SOURCE DATA: Begin

(** [c.getItem(i)] and SQL [c[i]]: null past the end. *)
Definition getItem (c : Column) (i : nat) : Column :=
  {| name := name c;
     dataType := fun s =>
       match dataType c s with
       | ArrayType t => t
       | _ => NullType
       end;
     eval := fun s r =>
       match eval c s r with
       | VArray items => nth i items VNull
       | _ => VNull
       end |}.

(** SQL [c.f]: the field of a struct, null on a null struct. *)
Definition getField (c : Column) (f : string) : Column :=
  {| name := f;
     dataType := fun s =>
       match dataType c s with
       | StructType fs =>
           match field_index f fs with
           | Some (_, t) => t
           | None => NullType
           end
       | _ => NullType
       end;
     eval := fun s r =>
       match dataType c s, eval c s r with
       | StructType fs, VStruct vs =>
           match field_index f fs with
           | Some (i, _) => nth i vs VNull
           | None => VNull
           end
       | _, _ => VNull
       end |}.

(** SQL [c is not null]. *)
Definition isNotNull (c : Column) : Column :=
  {| name := name c;
     dataType := fun _ => BooleanType;
     eval := fun s r =>
       match eval c s r with
       | VNull => VBool false
       | _ => VBool true
       end |}.

(** SQL [a and b] (three-valued). *)
Definition and_ (a b : Column) : Column :=
  {| name := name a;
     dataType := fun _ => BooleanType;
     eval := fun s r =>
       match eval a s r, eval b s r with
       | VBool false, _ => VBool false
       | _, VBool false => VBool false
       | VBool true, VBool true => VBool true
       | _, _ => VNull
       end |}.

(** *** Frames *)

(** The payload of a record as a string cell: the bytes are kept. *)
Definition payload_cell (m : KafkaRecord) : datum :=
  match value m with
  | Some bytes => VString bytes
  | None => VNull
  end.

(** [raw.selectExpr("cast(value as string) value")]. *)
Definition selectExpr_cast_value_as_string (raw : list KafkaRecord)
  : DataFrame :=
  {| schema := [("value", StringType)];
     rows := map (fun m => [payload_cell m]) raw |}.

(** [df.withColumn(n, c)]: replaces the column named [n], or adds it
    last. *)
Definition withColumn (n : string) (c : Column) (df : DataFrame)
  : DataFrame :=
  let s := schema df in
  match field_index n s with
  | Some (i, _) =>
      {| schema := update i (n, dataType c s) s;
         rows := map (fun r => update i (eval c s r) r) (rows df) |}
  | None =>
      {| schema := (s ++ [(n, dataType c s)])%list;
         rows := map (fun r => (r ++ [eval c s r])%list) (rows df) |}
  end.

(** [df.select(c1, ..., cn)] and SQL [select c1, ..., cn from df]. *)
Definition select (cs : list Column) (df : DataFrame) : DataFrame :=
  let s := schema df in
  {| schema := map (fun c => (name c, dataType c s)) cs;
     rows := map (fun r => map (fun c => eval c s r) cs) (rows df) |}.

(** [df.select(col('n.*'))]: the fields of the struct column [n] become
    the columns; a null struct gives a null in each. *)
Definition struct_cells (fs : Schema) (v : datum) : list datum :=
  match v with
  | VStruct vs => vs
  | _ => nulls fs
  end.

Definition select_star (n : string) (df : DataFrame) : DataFrame :=
  let s := schema df in
  match dataType (col n) s with
  | StructType fs =>
      {| schema := fs;
         rows := map (fun r => struct_cells fs (eval (col n) s r)) (rows df) |}
  | _ => {| schema := []; rows := map (fun _ => []) (rows df) |}
  end.

(** SQL [... from df where c]: the rows on which [c] is true. *)
Definition where_ (c : Column) (df : DataFrame) : DataFrame :=
  let s := schema df in
  {| schema := s;
     rows := filter (fun r => match eval c s r with
                              | VBool true => true
                              | _ => false
                              end) (rows df) |}.

End Engine.

(** ** The console sink *)

(** The last statement of each script,
    [df.writeStream.outputMode('append').format('console').start()], hands
    the rows of the final frame of each micro-batch to the console, which
    shows a table of the first rows with long cells cut short.  The table is
    the engine's; what follows is about the rows of the frames, and a row
    said to be printed is a row of the final frame, handed to the sink. *)

(** A record of a topic with the given payload. *)
Definition message (t : string) (payload : string) : KafkaRecord :=
  {| key := None; value := Some payload; topic := t;
     partition := 0%Z; offset := 0%Z; timestamp := 0%Z; timestampType := 0%Z |}.

(** ** Job A: [sparkpyeventskafkastreamtoconsole.py] *)

Module StediEvents.
Section Job.

Variable spark : SparkSession.
Variable stediEventsRawStreamingDF : list KafkaRecord.

Definition kafkaStediEventSchema : DataType :=
  StructType
    [ StructField "customer" StringType;
      StructField "score" StringType;
      StructField "riskDate" StringType ].

Definition stediEventsStreamingDF : DataFrame :=
  selectExpr_cast_value_as_string stediEventsRawStreamingDF.

(** The temporary view [CustomerRisk]. *)
Definition CustomerRisk : DataFrame :=
  select_star "value"
    (withColumn "value" (from_json spark (col "value") kafkaStediEventSchema)
       stediEventsStreamingDF).

(** [select customer, score from CustomerRisk] *)
Definition customerRiskStreamingDF : DataFrame :=
  select [col "customer"; col "score"] CustomerRisk.

End Job.
End StediEvents.

(** ** Job B: [sparkpyrediskafkastreamtoconsole.py] *)

Module RedisServer.
Section Job.

Variable spark : SparkSession.
Variable redisServerRawStreamingDF : list KafkaRecord.

Definition kafkaRedisSchema : DataType :=
  StructType
    [ StructField "key" StringType;
      StructField "value" StringType;
      StructField "expiredType" StringType;
      StructField "expiredValue" StringType;
      StructField "existType" StringType;
      StructField "ch" StringType;
      StructField "incr" BooleanType;
      StructField "zSetEntries"
        (ArrayType
           (StructType
              [ StructField "element" StringType;
                StructField "score" StringType ])) ].

Definition customerSchema : DataType :=
  StructType
    [ StructField "customerName" StringType;
      StructField "email" StringType;
      StructField "phone" StringType;
      StructField "birthDay" StringType ].

Definition redisServerStreamingDF : DataFrame :=
  selectExpr_cast_value_as_string redisServerRawStreamingDF.

(** The temporary view [RedisSortedSet]. *)
Definition RedisSortedSet : DataFrame :=
  select_star "value"
    (withColumn "value" (from_json spark (col "value") kafkaRedisSchema)
       redisServerStreamingDF).

(** [select zSetEntries[0].element as encodedCustomer from RedisSortedSet] *)
Definition zSetEntriesEncodedStreamingDF : DataFrame :=
  select
    [alias (getField (getItem (col "zSetEntries") 0) "element")
           "encodedCustomer"]
    RedisSortedSet.

Definition zSetEntriesDecodedStreamingDF : DataFrame :=
  withColumn "customer" (cast_string (unbase64 (col "encodedCustomer")))
    zSetEntriesEncodedStreamingDF.

(** The temporary view [CustomerRecords]. *)
Definition CustomerRecords : DataFrame :=
  select_star "customer"
    (withColumn "customer" (from_json spark (col "customer") customerSchema)
       zSetEntriesDecodedStreamingDF).

(** [select email, birthDay from CustomerRecords
     where email is not null and birthDay is not null] *)
Definition emailAndBirthDayStreamingDF : DataFrame :=
  select [col "email"; col "birthDay"]
    (where_ (and_ (isNotNull (col "email")) (isNotNull (col "birthDay")))
       CustomerRecords).

(** The script assigns [emailAndBirthDayStreamingDF] a second time, adding
    the column [birthYear]. *)
Definition emailAndBirthDayStreamingDF' : DataFrame :=
  withColumn "birthYear" (getItem (split (col "birthDay") "-") 0)
    emailAndBirthDayStreamingDF.

Definition emailAndBirthYearStreamingDF : DataFrame :=
  select [col "email"; col "birthYear"] emailAndBirthDayStreamingDF'.

End Job.
End RedisServer.



(** ** Vocabulary of the properties *)

(** The value of the member named [k] of an object; the last one when the
    name occurs more than once. *)
Fixpoint member (k : string) (ms : list (string * json)) : option json :=
  match ms with
  | [] => None
  | (k', v) :: ms' =>
      match member k ms' with
      | Some j => Some j
      | None => if String.eqb k' k then Some v else None
      end
  end.

(** The object without its members named [k]. *)
Definition without (k : string) (ms : list (string * json))
  : list (string * json) :=
  filter (fun kv => negb (String.eqb (fst kv) k)) ms.

(** The characters of [s] before the first [sep]; all of [s] when it has
    none. *)
Fixpoint before_first (sep : ascii) (s : string) : string :=
  match s with
  | EmptyString => EmptyString
  | String c rest =>
      if Ascii.eqb c sep then EmptyString else String c (before_first sep rest)
  end.

Fixpoint occurs (c : ascii) (s : string) : bool :=
  match s with
  | EmptyString => false
  | String c' rest => Ascii.eqb c' c || occurs c rest
  end.

(** The cell that a string field gets from a JSON value: a string as it
    is, a null as null, any other value as the session writes it. *)
Definition string_field_cell (spark : SparkSession) (j : json) : datum :=
  match j with
  | JNull => VNull
  | JString s => VString s
  | _ => VString (write_json spark j)
  end.

(** A cell of a string column: null or a string. *)
Definition string_cell (v : datum) : Prop :=
  v = VNull \/ exists s, v = VString s.

(** A query that handles each record on its own: its rows are those it gives
    for the records one at a time, in order, and one record gives one row or
    none. *)
Definition per_record (query : list KafkaRecord -> DataFrame) : Prop :=
  (forall raw, rows (query raw) = flat_map (fun m => rows (query [m])) raw)
  /\ (forall m, List.length (rows (query [m])) <= 1).

Definition fields_of (t : DataType) : Schema :=
  match t with
  | StructType fs => fs
  | _ => []
  end.

(** The cells of one record along the stages of the jobs. *)

(** The columns that [from_json] and the star projection make of a text
    cell. *)
Definition parsed_row (spark : SparkSession) (t : DataType) (cell : datum)
  : list datum :=
  struct_cells (fields_of t) (parse_struct spark (fields_of t) cell).

(** [zSetEntries[0].element] of a cell of the column [zSetEntries]. *)
Definition first_element (entries : datum) : datum :=
  match entries with
  | VArray (VStruct (element :: _) :: _) => element
  | _ => VNull
  end.

(** [unbase64(e).cast('string')]. *)
Definition decoded (e : datum) : datum :=
  match e with
  | VString x => VString (Base64.decode x)
  | _ => VNull
  end.

(** [email is not null and birthDay is not null] on a row of
    [CustomerRecords]. *)
Definition both_present (r : list datum) : bool :=
  match nth 1 r VNull, nth 3 r VNull with
  | VNull, _ => false
  | _, VNull => false
  | _, _ => true
  end.

(** [split(birthDay, "-").getItem(0)]. *)
Definition year_of (birthDay : datum) : datum :=
  match birthDay with
  | VString x => nth 0 (map VString (split_on "-" x)) VNull
  | _ => VNull
  end.

(** ** The messages of the scripts' comments *)

(** The customer record of the comment in the second script. *)
Definition customer_text : string :=
  Json.text "{'customerName':'Sam Test','email':'sam.test@test.com','phone':'8015551212','birthDay':'2001-01-03'}".

(** The cache-change message of that comment, around a given [element]. *)
Definition cache_change_text (element : string) : string :=
  Json.text "{'key':'Q3VzdG9tZXI=',
'existType':'NONE',
'Ch':false,
'Incr':false,
'zSetEntries':[{
'element':'" ++ element ++ Json.text "',
'Score':0.0
}],
'zsetEntries':[{
'element':'" ++ element ++ Json.text "',
'score':0.0
}]
}".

SOURCE DATA: End

[ASSIGNMENT] All lines above from the one containing "Some (_, t) => t" to the one containing "Definition isNotNull (c" must be repeated exactly, both lines included, and no others.

[WORKED SOLUTION]
           | Some (_, t) => t
           | None => NullType
           end
       | _ => NullType
       end;
     eval := fun s r =>
       match dataType c s, eval c s r with
       | StructType fs, VStruct vs =>
           match field_index f fs with
           | Some (i, _) => nth i vs VNull
           | None => VNull
           end
       | _, _ => VNull
       end |}.

(** SQL [c is not null]. *)
Definition isNotNull (c : Column) : Column :=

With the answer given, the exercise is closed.